Stored data entries:
%%

(** C4, as the code has it.  A market order without a price never
    reaches the exchange: [place_order] raises with the world untouched,
    the [TypeError] of [None * Decimal] when the leverage is within the
    maximum, the leverage error otherwise.  Both orchestration paths pass
    no price, so neither [execute_strategy] nor a cycle of [run_strategy]
    (whatever the helpers the repository leaves undefined do) sends an
    [AddOrder] request or touches [active_trades], and [execute_strategy]
    never reports success. *)
Theorem signal_orders_never_reach_exchange :
  (∀ pair side volume leverage w,
     place_order pair "market" side volume None leverage w =
       (Raise (if (max_leverage (self w) <? leverage)%Z
               then LeverageExceeds leverage (max_leverage (self w))
               else NoneTimesDecimal), w)) ∧
  (∀ pair cfg w,
     orders_sent (execute_strategy pair cfg w).2 = orders_sent w ∧
     active_trades (self (execute_strategy pair cfg w).2) = active_trades (self w) ∧
     ∀ side order a, (execute_strategy pair cfg w).1 ≠ Ok (Success side order a)) ∧
  (∀ (A F : Type) (analyze_market : string → strategy_config → outcome A)
     (generate_signal : A → strategy_config → option trade_signal)
     (prepare_features : string → trade_signal → A → outcome F)
     (record_trade : string → trade_signal → order_ack → A → M unit)
     pair strategy_name w,
     let cycle := run_strategy_cycle analyze_market generate_signal
                    prepare_features record_trade pair strategy_name in
     orders_sent (cycle w).2 = orders_sent w ∧
     active_trades (self (cycle w).2) = active_trades (self w)).
Proof.
  split; [|split].
  - intros. apply place_order_unpriced.
  - intros pair cfg w.
    destruct (places_no_order_execute_strategy pair cfg w) as (H1 & _ & H3).
    split; [exact H1|]. split; [exact H3|].
    intros. apply execute_strategy_never_succeeds.
  - intros A F am gs pf rt pair name w cycle.
    destruct (places_no_order_run_strategy_cycle am gs pf rt pair name w)
      as (H1 & _ & H3).
    split; assumption.
Qed.

(** C4 as stated fails: with a leverage above the maximum the unpriced
    market order raises the leverage error, not a [TypeError]. *)
Lemma unpriced_order_excess_leverage_is_value_error :
  place_order "XBT/USD" "market" "buy" 1%Q None 6
    (World __init__ [] (Exchange [] [] [] []))
  = (Raise (LeverageExceeds 6 5), World __init__ [] (Exchange [] [] [] [])) ∧
  LeverageExceeds 6 5 ≠ NoneTimesDecimal.
Proof. split; [reflexivity | discriminate]. Qed.

End UnpricedOrders.

(** ** Drawdown tracking *)

Section Drawdown.
Import Kraken Bot.
Local Open Scope Q_scope.

(** No pass stores [peak_equity]: the key stays absent. *)
Lemma monitor_iteration_no_peak metrics w metrics' :
  metrics !! "peak_equity"%string = None →
  (monitor_iteration metrics w).1 = Ok metrics' →
  metrics' !! "peak_equity"%string = None.
Proof.
  intros Hnone. unfold monitor_iteration, mbind, M_bind, bind, lift, ret.
  destruct (get_open_positions w) as [[positions|e] w1]; [|discriminate].
  destruct (get_balance w1) as [[balance|e] w2]; [|discriminate].
  destruct (metric "total_trades" metrics) as [total|e]; [|discriminate].
  destruct (Dec.gtb total 0).
  - destruct (total_equity balance) as [equity|e]; [|discriminate].
    destruct (Dec.div _ _) as [dd|e]; [|discriminate].
    destruct (metric "max_drawdown" _) as [mdd|e]; [|discriminate].
    cbn. intros [= <-]. rewrite !lookup_insert_ne by discriminate. exact Hnone.
  - cbn. intros [= <-]. exact Hnone.
Qed.

(** Nor does loading a saved snapshot bring it in. *)
Lemma saved_updates_known saved metrics updates :
  saved_updates saved metrics = Ok updates →
  Forall (λ kv, is_Some (metrics !! kv.1)) updates.
Proof.
  revert updates. induction saved as [|[k v] saved IH]; intros updates H; cbn in H.
  - injection H as <-. constructor.
  - destruct (bool_decide (is_Some (metrics !! k))) eqn:Hk.
    + cbn in H. destruct (Dec.of_string v) as [d|e]; [|discriminate]. cbn in H.
      destruct (saved_updates saved metrics) as [rest|e]; [|discriminate].
      injection H as <-. constructor; [|apply IH; reflexivity].
      apply bool_decide_eq_true_1 in Hk. exact Hk.
    + apply IH, H.
Qed.

Lemma load_metrics_no_peak saved metrics metrics' :
  metrics !! "peak_equity"%string = None →
  load_metrics saved metrics = Ok metrics' →
  metrics' !! "peak_equity"%string = None.
Proof.
  intros Hnone. unfold load_metrics. cbn.
  destruct (saved_updates saved metrics) as [updates|e] eqn:Hup; [|discriminate].
  intros [= <-]. apply saved_updates_known in Hup.
  assert (Forall (λ kv : string * Decimal, kv.1 ≠ "peak_equity"%string) updates) as Hne.
  { eapply Forall_impl; [exact Hup|]. intros [k d]; cbn. intros [x Hx] ->. congruence. }
  clear Hup. revert metrics Hnone.
  induction Hne as [|[k d] updates Hk _ IH]; intros metrics Hnone; cbn.
  - exact Hnone.
  - apply IH. cbn [fst snd] in *. rewrite lookup_insert_ne by exact Hk. exact Hnone.
Qed.

(** Without the key the peak is the current equity, so the recorded
    drawdown is zero whatever the equity has been before. *)
Lemma monitor_iteration_drawdown_zero metrics w positions balance equity total
    rest_p rest_b :
  on_OpenPositions (exch w) = Result positions :: rest_p →
  on_Balance (exch w) = Result balance :: rest_b →
  total_equity balance = Ok equity →
  ¬ equity == 0 →
  metrics !! "total_trades"%string = Some total → 0 < total →
  metrics !! "peak_equity"%string = None →
  is_Some (metrics !! "max_drawdown"%string) →
  ∃ metrics', (monitor_iteration metrics w).1 = Ok metrics' ∧
              metrics' !! "current_drawdown"%string = Some 0.
Proof.
  intros Hp Hb Heq Hnz Htotal Hpos Hnone [mdd Hmdd].
  unfold monitor_iteration, get_open_positions, get_balance, mbind, M_bind, bind,
    _private_request, next_reply, lift, ret, metric.
  rewrite Hp. cbn. rewrite Hb. cbn.
  rewrite Htotal. cbn.
  apply ltb_lt in Hpos. unfold Dec.gtb. rewrite Hpos, Heq. cbn.
  rewrite Hnone. cbn.
  rewrite max_self, div_self_difference by exact Hnz. cbn.
  rewrite lookup_insert_ne by discriminate. rewrite Hmdd. cbn.
  eexists. split; [reflexivity|].
  rewrite lookup_insert_ne by discriminate. apply lookup_insert_eq.
Qed.

(** C7 at its own scenario.  With one recorded trade and the equities
    10000, 9000, 9500 reported on successive passes, the tracker the
    specification words records the drawdowns 0.10 and 0.05 with a
    maximum of 0.10; [monitor_performance] records 0 after every pass,
    for both, and never a peak. *)
Theorem monitor_performance_records_no_drawdown :
  foldl spec_drawdown_step (Drawdown 0 0 0) [10000; 9000]
    = Drawdown 10000 (Qred 0.10) (Qred 0.10) ∧
  foldl spec_drawdown_step (Drawdown 0 0 0) [10000; 9000; 9500]
    = Drawdown 10000 (Qred 0.05) (Qred 0.10) ∧
  ((monitor_performance 2 traded_metrics (reporting ["10000"; "9000"])).1
     ≫= λ m, Ok (m !! "current_drawdown"%string, m !! "max_drawdown"%string,
                 m !! "peak_equity"%string))
    = Ok (Some 0, Some 0, None) ∧
  ((monitor_performance 3 traded_metrics (reporting ["10000"; "9000"; "9500"])).1
     ≫= λ m, Ok (m !! "current_drawdown"%string, m !! "max_drawdown"%string,
                 m !! "peak_equity"%string))
    = Ok (Some 0, Some 0, None).
Proof. repeat split; vm_compute; reflexivity. Qed.

End Drawdown.

(** ** The market-data feed *)

Section Feed.
Import Kraken.

Lemma only_cache_pure {A} (o : outcome A) : only_cache (λ w, (o, w)).
Proof. intros [[] ? ?]. eexists. reflexivity. Qed.

Lemma only_cache_bind {A B} (c : M A) (k : A → M B) :
  only_cache c → (∀ a, only_cache (k a)) → only_cache (c ≫= k).
Proof.
  intros Hc Hk w. unfold mbind, M_bind, bind.
  destruct (Hc w) as [cache1 H1]. destruct (c w) as [[a|e] w1]; cbn [snd] in *.
  - destruct (Hk a w1) as [cache2 H2]. rewrite H2, H1. eexists. reflexivity.
  - eauto.
Qed.

Lemma only_cache_swallow (c : M unit) : only_cache c → only_cache (swallow c).
Proof.
  intros Hc w. unfold swallow. destruct (Hc w) as [cache H].
  destruct (c w) as [o w1]. eauto.
Qed.

Lemma only_cache_store pair q : only_cache (cache_price pair q).
Proof.
  destruct pair; try apply only_cache_pure.
  intros w. eexists. reflexivity.
Qed.

Lemma only_cache_handler data : only_cache (_handle_websocket_data data).
Proof.
  unfold _handle_websocket_data. apply only_cache_swallow.
  destruct (length data <? 3)%nat; [apply only_cache_pure|].
  apply only_cache_bind; [apply only_cache_pure|]. intros channel_name.
  apply only_cache_bind; [apply only_cache_pure|]. intros pair.
  destruct (is_str channel_name "ticker").
  - repeat (apply only_cache_bind; [apply only_cache_pure|]; intros ?).
    apply only_cache_bind; [apply only_cache_store|]. intros _.
    apply only_cache_pure.
  - destruct (is_str channel_name "trade"); [|apply only_cache_pure].
    apply only_cache_bind; intros; apply only_cache_pure.
Qed.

%%

* **Problem**
What you return must be the lines above that run from the line with "0.05) (Qred 0.10) ∧" to the line with "Import Kraken.", inclusive, each copied exactly.

* **Response box**
    = Drawdown 10000 (Qred 0.05) (Qred 0.10) ∧
  ((monitor_performance 2 traded_metrics (reporting ["10000"; "9000"])).1
     ≫= λ m, Ok (m !! "current_drawdown"%string, m !! "max_drawdown"%string,
                 m !! "peak_equity"%string))
    = Ok (Some 0, Some 0, None) ∧
  ((monitor_performance 3 traded_metrics (reporting ["10000"; "9000"; "9500"])).1
     ≫= λ m, Ok (m !! "current_drawdown"%string, m !! "max_drawdown"%string,
                 m !! "peak_equity"%string))
    = Ok (Some 0, Some 0, None).
Proof. repeat split; vm_compute; reflexivity. Qed.

End Drawdown.

(** ** The market-data feed *)

Section Feed.
Import Kraken.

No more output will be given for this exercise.